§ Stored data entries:
(** * Verification of the anicet capability-classification core

    Shallow embedding of [src/tools/arm64.inspect.py] (instruction
    classifier over [re.search] patterns) and [src/tools/auxv.print.py]
    (auxv record decoder and HWCAP bit expander).

    Strings are modelled over Rocq's 8-bit [ascii], read as the code points
    0..255 of a Python [str]. The regular expressions of the source are kept
    as the pattern strings of the source; [compile] parses the subset of
    Python's [re] syntax they use, and matching is by Brzozowski
    derivatives, proved equivalent to a relational semantics. *)

From Stdlib Require Import String Ascii List Bool Arith Lia ZArith QArith.
From Stdlib Require Import Sorted Permutation.
Import ListNotations.
Open Scope nat_scope.
Open Scope bool_scope.

(* ------------------------------------------------------------------ *)
(** ** Character classes and regular expressions *)

Module Regex.

(** Python's [\s] on [str]: [str.isspace] code points below 256. *)
Definition space_codes : list nat := [9; 10; 11; 12; 13; 28; 29; 30; 31; 32; 133; 160].

Definition is_space (c : ascii) : bool :=
  existsb (Nat.eqb (nat_of_ascii c)) space_codes.

Inductive citem : Type :=
| IChar (a : ascii)
| IRange (lo hi : ascii)
| ISpace.

Definition citem_match (i : citem) (c : ascii) : bool :=
  match i with
  | IChar a => Ascii.eqb a c
  | IRange lo hi => (nat_of_ascii lo <=? nat_of_ascii c) && (nat_of_ascii c <=? nat_of_ascii hi)
  | ISpace => is_space c
  end.

(** [Chr neg items]: one character in the class (or outside it if [neg]). *)
Definition cls_match (neg : bool) (items : list citem) (c : ascii) : bool :=
  xorb neg (existsb (fun i => citem_match i c) items).

Inductive re : Type :=
| Empty
| Eps
| Chr (neg : bool) (items : list citem)
| Alt (r1 r2 : re)
| Cat (r1 r2 : re)
| Star (r : re).

Inductive in_re : re -> list ascii -> Prop :=
| R_eps : in_re Eps []
| R_chr n is c : cls_match n is c = true -> in_re (Chr n is) [c]
| R_altl r1 r2 s : in_re r1 s -> in_re (Alt r1 r2) s
| R_altr r1 r2 s : in_re r2 s -> in_re (Alt r1 r2) s
| R_cat r1 r2 s1 s2 : in_re r1 s1 -> in_re r2 s2 -> in_re (Cat r1 r2) (s1 ++ s2)
| R_star0 r : in_re (Star r) []
| R_starS r s1 s2 : in_re r s1 -> in_re (Star r) s2 -> in_re (Star r) (s1 ++ s2).

Fixpoint nullable (r : re) : bool :=
  match r with
  | Empty => false
  | Eps => true
  | Chr _ _ => false
  | Alt a b => nullable a || nullable b
  | Cat a b => nullable a && nullable b
  | Star _ => true
  end.

Definition alt (a b : re) : re :=
  match a, b with
  | Empty, _ => b
  | _, Empty => a
  | _, _ => Alt a b
  end.

Definition cat (a b : re) : re :=
  match a with
  | Empty => Empty
  | Eps => b
  | _ => match b with Empty => Empty | _ => Cat a b end
  end.

Fixpoint deriv (c : ascii) (r : re) : re :=
  match r with
  | Empty | Eps => Empty
  | Chr n is => if cls_match n is c then Eps else Empty
  | Alt a b => alt (deriv c a) (deriv c b)
  | Cat a b =>
      if nullable a then alt (cat (deriv c a) b) (deriv c b)
      else cat (deriv c a) b
  | Star a => cat (deriv c a) (Star a)
  end.

(** Some prefix of [s] is in the language of [r] (a match at position 0). *)
Fixpoint prefix_match (r : re) (s : list ascii) : bool :=
  nullable r ||
  match s with
  | [] => false
  | c :: s' => prefix_match (deriv c r) s'
  end.

(** Some substring of [s] is in the language of [r] ([re.search]). *)
Fixpoint search (r : re) (s : list ascii) : bool :=
  prefix_match r s ||
  match s with
  | [] => false
  | _ :: s' => search r s'
  end.

(** *** Parser for the pattern syntax used by the source *)

Definition is_meta (c : ascii) : bool :=
  existsb (Ascii.eqb c) ["*"; "+"; "?"; "{"; "}"; "^"; "$"; ")"; "|"; "]"]%char.

Fixpoint p_items (s : list ascii) : option (list citem * list ascii) :=
  match s with
  | [] => None
  | c :: s1 =>
      if Ascii.eqb c "]" then Some ([], s1)
      else if Ascii.eqb c "\" then None
      else
        match s1 with
        | d :: e :: s2 =>
            if Ascii.eqb d "-" && negb (Ascii.eqb e "]") then
              match p_items s2 with
              | Some (is, r) => Some (IRange c e :: is, r)
              | None => None
              end
            else
              match p_items s1 with
              | Some (is, r) => Some (IChar c :: is, r)
              | None => None
              end
        | _ =>
            match p_items s1 with
            | Some (is, r) => Some (IChar c :: is, r)
            | None => None
            end
        end
  end.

§ WHAT YOU WILL DO: Make an exact copy of every entry.

§ WRITTEN RESPONSE:
(** * Verification of the anicet capability-classification core

    Shallow embedding of [src/tools/arm64.inspect.py] (instruction
    classifier over [re.search] patterns) and [src/tools/auxv.print.py]
    (auxv record decoder and HWCAP bit expander).

    Strings are modelled over Rocq's 8-bit [ascii], read as the code points
    0..255 of a Python [str]. The regular expressions of the source are kept
    as the pattern strings of the source; [compile] parses the subset of
    Python's [re] syntax they use, and matching is by Brzozowski
    derivatives, proved equivalent to a relational semantics. *)

From Stdlib Require Import String Ascii List Bool Arith Lia ZArith QArith.
From Stdlib Require Import Sorted Permutation.
Import ListNotations.
Open Scope nat_scope.
Open Scope bool_scope.

(* ------------------------------------------------------------------ *)
(** ** Character classes and regular expressions *)

Module Regex.

(** Python's [\s] on [str]: [str.isspace] code points below 256. *)
Definition space_codes : list nat := [9; 10; 11; 12; 13; 28; 29; 30; 31; 32; 133; 160].

Definition is_space (c : ascii) : bool :=
  existsb (Nat.eqb (nat_of_ascii c)) space_codes.

Inductive citem : Type :=
| IChar (a : ascii)
| IRange (lo hi : ascii)
| ISpace.

Definition citem_match (i : citem) (c : ascii) : bool :=
  match i with
  | IChar a => Ascii.eqb a c
  | IRange lo hi => (nat_of_ascii lo <=? nat_of_ascii c) && (nat_of_ascii c <=? nat_of_ascii hi)
  | ISpace => is_space c
  end.

(** [Chr neg items]: one character in the class (or outside it if [neg]). *)
Definition cls_match (neg : bool) (items : list citem) (c : ascii) : bool :=
  xorb neg (existsb (fun i => citem_match i c) items).

Inductive re : Type :=
| Empty
| Eps
| Chr (neg : bool) (items : list citem)
| Alt (r1 r2 : re)
| Cat (r1 r2 : re)
| Star (r : re).

Inductive in_re : re -> list ascii -> Prop :=
| R_eps : in_re Eps []
| R_chr n is c : cls_match n is c = true -> in_re (Chr n is) [c]
| R_altl r1 r2 s : in_re r1 s -> in_re (Alt r1 r2) s
| R_altr r1 r2 s : in_re r2 s -> in_re (Alt r1 r2) s
| R_cat r1 r2 s1 s2 : in_re r1 s1 -> in_re r2 s2 -> in_re (Cat r1 r2) (s1 ++ s2)
| R_star0 r : in_re (Star r) []
| R_starS r s1 s2 : in_re r s1 -> in_re (Star r) s2 -> in_re (Star r) (s1 ++ s2).

Fixpoint nullable (r : re) : bool :=
  match r with
  | Empty => false
  | Eps => true
  | Chr _ _ => false
  | Alt a b => nullable a || nullable b
  | Cat a b => nullable a && nullable b
  | Star _ => true
  end.

Definition alt (a b : re) : re :=
  match a, b with
  | Empty, _ => b
  | _, Empty => a
  | _, _ => Alt a b
  end.

Definition cat (a b : re) : re :=
  match a with
  | Empty => Empty
  | Eps => b
  | _ => match b with Empty => Empty | _ => Cat a b end
  end.

Fixpoint deriv (c : ascii) (r : re) : re :=
  match r with
  | Empty | Eps => Empty
  | Chr n is => if cls_match n is c then Eps else Empty
  | Alt a b => alt (deriv c a) (deriv c b)
  | Cat a b =>
      if nullable a then alt (cat (deriv c a) b) (deriv c b)
      else cat (deriv c a) b
  | Star a => cat (deriv c a) (Star a)
  end.

(** Some prefix of [s] is in the language of [r] (a match at position 0). *)
Fixpoint prefix_match (r : re) (s : list ascii) : bool :=
  nullable r ||
  match s with
  | [] => false
  | c :: s' => prefix_match (deriv c r) s'
  end.

(** Some substring of [s] is in the language of [r] ([re.search]). *)
Fixpoint search (r : re) (s : list ascii) : bool :=
  prefix_match r s ||
  match s with
  | [] => false
  | _ :: s' => search r s'
  end.

(** *** Parser for the pattern syntax used by the source *)

Definition is_meta (c : ascii) : bool :=
  existsb (Ascii.eqb c) ["*"; "+"; "?"; "{"; "}"; "^"; "$"; ")"; "|"; "]"]%char.

Fixpoint p_items (s : list ascii) : option (list citem * list ascii) :=
  match s with
  | [] => None
  | c :: s1 =>
      if Ascii.eqb c "]" then Some ([], s1)
      else if Ascii.eqb c "\" then None
      else
        match s1 with
        | d :: e :: s2 =>
            if Ascii.eqb d "-" && negb (Ascii.eqb e "]") then
              match p_items s2 with
              | Some (is, r) => Some (IRange c e :: is, r)
              | None => None
              end
            else
              match p_items s1 with
              | Some (is, r) => Some (IChar c :: is, r)
              | None => None
              end
        | _ =>
            match p_items s1 with
            | Some (is, r) => Some (IChar c :: is, r)
            | None => None
            end
        end
  end.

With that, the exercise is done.